Sur les réseaux sociaux et dans nos photographies, on partage le présent davantage que l’on témoigne de son vécu


Ici, maintenant et ailleurs!
Paris, 31 décembre 2024 © Aurelien Morissard/AP/SIPA

 En observant ses contemporains, tous derrière leur smartphone, sur les Champs-Elysées, pour le passage de la nouvelle année, notre contributeur s’interroge sur ce mode relationnel nouveau qui, à son avis, marque une vraie évolution et place la dimension spatiale en premier lieu au détriment de la dimension temporelle – laquelle nous permettait jusqu’alors de nous construire sur des racines solides, structurantes pour notre identité.


Je souhaite aborder l’image du passage de l’année sur les Champs-Elysées avec l’Arc-de-Triomphe en fond, et une multitude de téléphones levés, en mode vidéo bien sûr, afin d’immortaliser l’événement, pense-t-on au premier abord… Après réflexion, cette séquence laisse un goût amer car elle signifie davantage que ce qu’elle expose en premier lieu.

Une foule rassemblée pour fêter la nouvelle année sur les Champs-Elysées à Paris, cela semble extrêmement banal. Que les gens aient tous un téléphone ne l’est pas moins, car cela fait dorénavant partie de nos vies. Ce qui apparaît surprenant c’est l’utilisation de ce téléphone, de manière d’ailleurs synchronisée : tous à faire la même vidéo au même moment.

Vouloir conserver une trace de son vécu est juste humain et motive l’existence depuis fort longtemps. La technologie a permis les photos, les films, auparavant les écrits, toutes ces traces qui inscrivaient notre passage dans ce monde dans un temps donné. Nous étions ici et maintenant, et souhaitions pouvoir témoigner de cela dans un futur plus ou moins lointain. C’est la temporalité qui était à l’origine de nos actes et de notre volonté de prolonger notre existence à travers les traces que nous espérions ainsi laisser. Ajoutons bien sûr à cette dimension, le souhait – parfois le besoin – du souvenir en famille avec nos proches, avec les êtres aimés, certains déjà quelques fois disparus, et nous avons les raisons qui ont prévalu pour l’utilisation de ces appareils, photos, téléphones… jusqu’à dernièrement.

Le temps et l’espace

Avec cette image aux Champs-Elysées, ce qui est flagrant est l’absence du temps présent. Les gens ne vivent pas l’instant pour ce qu’il est, mais le filment pour ce qu’il dit d’eux : « j’étais là », ou plutôt puisque nous sommes en mode vidéo, bien souvent diffusée en direct, « je suis là ». L’existence ne se prolonge plus dans le temps, ne s’inscrit plus dans une histoire avec un passé, un présent et un avenir, mais se décline actuellement dans l’espace. La variable qui permet d’analyser cette séquence est celle de la géographie, ce n’est plus le temporel qui prévaut mais le spatial. « Voilà où je suis » prédomine le « Regarde ce que j’ai fait » !

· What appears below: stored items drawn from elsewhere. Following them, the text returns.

(** The loop body, lines 161-198.  [baseId.split] and [quoteId.split] need
    strings; [base + '/' + quote] prints an [undefined] code as a word. *)
Definition fetchMarkets_entry (entry : value) : result market_t :=
  let marketId := prop entry "id" in
  match prop entry "baseAssetId", prop entry "counterAssetId" with
  | VStr baseId, VStr quoteId =>
      let baseAssetId := leading_segment baseId in
      let quoteAssetId := leading_segment quoteId in
      let base := commonCurrencyCode (Some baseAssetId) in
      let quote := commonCurrencyCode (Some quoteAssetId) in
      let symbol := key_of base ++ "/" ++ key_of quote in
      amount_min ← safeFloat entry "minimumOrderSize" None;
      price ← safeInteger entry "displayDecimalsPrice";
      amount ← safeInteger entry "displayDecimalsAmount";
      Ret {| m_symbol := symbol;
             m_id := marketId;
             m_base := base;
             m_quote := quote;
             m_baseId := baseId;
             m_quoteId := quoteId;
             m_limits :=
               {| l_amount := {| r_min := of_optnum amount_min;
                                 r_max := VUndef |};
                  l_price := {| r_min := VUndef; r_max := VUndef |};
                  l_cost := {| r_min := VUndef; r_max := VUndef |} |};
             m_precision := {| p_price := price; p_amount := amount |};
             m_info := entry |}
  | _, _ => Throw TypeError "Cannot read properties of undefined"
  end.

Fixpoint fetchMarkets_loop (data : list value) (res : gmap string market_t)
  : result (gmap string market_t) :=
  match data with
  | [] => Ret res
  | entry :: data =>
      m ← fetchMarkets_entry entry;
      fetchMarkets_loop data (<[m_symbol m := m]> res)
  end.

Definition fetchMarkets (data : list value) : result (gmap string market_t) :=
  fetchMarkets_loop data ∅.

End Markets.

(** *** [createDepositAddress], lines 512-526 *)

(** The inherited methods this call uses besides those of [Helpers]. *)
Class Client : Type := {
  currencyId : string -> value;
}.

Section Deposit.

Context {acc : Accessors} {base : Helpers} {client : Client}.

(** Lines 514-526: the request the private call is made with. *)
Definition createDepositAddress_request (this : exchange) (code : string)
    (params : obj) : result obj :=
  let paymentMethod :=
    safeString (VObj (VStr <$> paymentMethods (options this))) code in
  match paymentMethod with
  | None =>
      Throw NotSupported
        (id this ++ " createDepositAddress requires code to be BTC, ETH, or XLM")
  | Some paymentMethod =>
      let request :=
        extend {[ "venueId" := venueId (options this);
                  "accountId" := accountId (options this);
                  "assetId" := currencyId code;
                  "paymentMethod" := VStr paymentMethod ]} params in
      if negb (truthy (prop (VObj request) "accountId")) then
        Throw ArgumentsRequired
          (id this ++ " createDepositAddress requires either the 'accountId' extra parameter or exchange.options['accountId'] = 'YOUR_ACCOUNT_ID'.")
      else Ret request
  end.

End Deposit.

(** ** A base to run examples on

    The theorems are parametric in [Helpers]; this instance gives them
    something concrete to run on.  [extend] merges two objects, the later one
    winning; [omit] drops the listed keys; the credential check passes when
    key, secret and password are all set.  The serializers and the MAC are
    stand-ins that only tag their arguments. *)

Definition sample_helpers : Helpers := {|
  extend := fun a b => b ∪ a;
  implodeParams := fun path _ => path;
  extractParams := fun _ => [];
  omit := fun o ks => filter (fun kv => kv.1 ∉ ks) o;
  urlencode := fun o => "query:" ++ pretty (size o);
  json := fun o => "json:" ++ pretty (size o);
  encode := fun s => s;
  base64ToBinary := fun s => default "" s;
  hmac := fun payload key algo enc =>
    enc ++ "(" ++ algo ++ "(" ++ key ++ "," ++ payload ++ "))";
  checkRequiredCredentials := fun this =>
    match apiKey this, secret this, password this with
    | Some _, Some _, Some _ => Ret tt
    | _, _, _ => Throw AuthenticationError (id this ++ " requires credentials")
    end;
  parseBalance := fun res => VObj ((fun a => VNum (free a)) <$> res);
|}.

Definition sample_client : Client := {|
  currencyId := fun code => VStr code;
|}.

(** * Properties *)

Example parse_decimal_examples :
  (parse_decimal "0.03177000", parse_decimal "0.0643501",
   parse_decimal "sell", parse_decimal "  -12.5e-1x", parse_decimal ".5",
   parse_decimal "9007199254740993", parse_decimal "1.8e308",
   parse_decimal "2e-324")
  = (0.03177, 0.0643501, nan, -1.25, 0.5, 9007199254740992, infinity, 0)%float.
Proof. vm_compute. reflexivity. Qed.

Example parse8601_example :
  parse8601 (Dates := model_dates) (VStr "2019-01-27T23:02:04Z")
  = Some 1548630124000%float
  /\ iso8601 (Dates := model_dates) (Some 1548630124000%float)
     = Some "2019-01-27T23:02:04.000Z".
Proof. vm_compute. split; reflexivity. Qed.

(** ** Facts about binary64 subtraction *)

Lemma Prim2SF_zero : Prim2SF 0%float = S754_zero false.
Proof. vm_compute. reflexivity. Qed.

(** What a finite number looks like in the specification format. *)
Lemma isFinite_spec (x : float) :
  isFinite x = true ->
  (exists s, Prim2SF x = S754_zero s) \/
  (exists s m e, Prim2SF x = S754_finite s m e).
Proof.
  unfold isFinite. intros Hx.
  apply negb_true_iff, orb_false_iff in Hx as [Hn Hi].
  unfold Prim2SF. rewrite Hn, Hi.
  destruct (is_zero x); [left; eauto|].
  destruct (Z.frexp x) as [r ex].
  destruct (shr_fexp prec emax _ _ _) as [mrs e'].
  destruct (shr_m mrs); eauto 6.
Qed.

Lemma SFcompare_finite_refl (s : bool) (m : positive) (e : Z) :
  SFcompare (S754_finite s m e) (S754_finite s m e) = Some Eq.
Proof.
  simpl. rewrite Z.compare_refl.
  assert (Pos.compare_cont Eq m m = Eq) as -> by apply Pos.compare_refl.
  destruct s; reflexivity.
Qed.

Lemma SFcompare_finite_eq (s1 s2 : bool) (m1 m2 : positive) (e1 e2 : Z) :
  SFcompare (S754_finite s1 m1 e1) (S754_finite s2 m2 e2) = Some Eq ->
  s1 = s2 /\ m1 = m2 /\ e1 = e2.
Proof.
  simpl. destruct s1, s2; try discriminate;
    destruct (Z.compare_spec e1 e2) as [-> | |]; try discriminate;
    intros Hc; repeat split; apply Pos.compare_eq.
  - destruct (Pos.compare_cont Eq m1 m2) eqn:E; try discriminate; exact E.
  - destruct (Pos.compare_cont Eq m1 m2) eqn:E; try discriminate; exact E.
Qed.

(** [x - 0] is [x], for every [x], NaN and the infinities included. *)
Lemma float_sub_0_r (x : float) : (x - 0)%float = x.
Proof.
  apply Prim2SF_inj. rewrite sub_spec, Prim2SF_zero.
  destruct (Prim2SF x) as [[]|[]| |]; reflexivity.
Qed.

(** Subtracting a zero of either sign leaves a number equal to itself under
    [==]. *)
Lemma float_sub_zero_eqb (x y : float) :
  (y =? 0)%float = true -> is_nan x = false ->
  (x - y =? x)%float = true.
Proof.
  rewrite !FloatAxioms.eqb_spec, sub_spec, Prim2SF_zero. intros Hy Hx.
  assert (Prim2SF x <> S754_nan) as Hx'.
  { unfold Prim2SF. rewrite Hx. destruct (is_zero x); [discriminate|].
    destruct (is_infinity x); [discriminate|].
    destruct (Z.frexp x). destruct (shr_fexp prec emax _ _ _) as [mrs e'].
    destruct (shr_m mrs); discriminate. }
  destruct (Prim2SF y) as [sy|[]| |[] ? ?]; try discriminate.
  destruct (Prim2SF x) as [[]|[]| |s m e]; try congruence;
    destruct sy; try reflexivity;
    unfold SF64sub, SFsub, SFeqb; rewrite SFcompare_finite_refl; reflexivity.
Qed.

La construction de nos relations dépend très largement de ces considérations et nous devrions y porter beaucoup plus d’attention car cela en dit long sur ce que nous sommes devenus, et annonce ce que nous pourrions ne plus être. Nous avons toujours eu besoin de racines pour notre équilibre individuel et social, et construire ensemble sur les bases de notre société, une évolution qui tienne compte de notre passé commun et du fameux adage populaire : « Si tu ne sais pas où tu vas, n’oublies jamais d’où tu viens ». Le moi se construisait sur des bases temporelles autant que sociales et sociétales. Aujourd’hui, la mondialisation est passée par là, il semblerait que les nouvelles générations fassent l’impasse sur ces fondements, pourtant indispensables à notre identité. Le moi apparaît comme plaqué sur des espaces géographiques, imbriqués les uns dans les autres, sans que nécessairement la dimension temporelle ne vienne les structurer, les agencer ensemble.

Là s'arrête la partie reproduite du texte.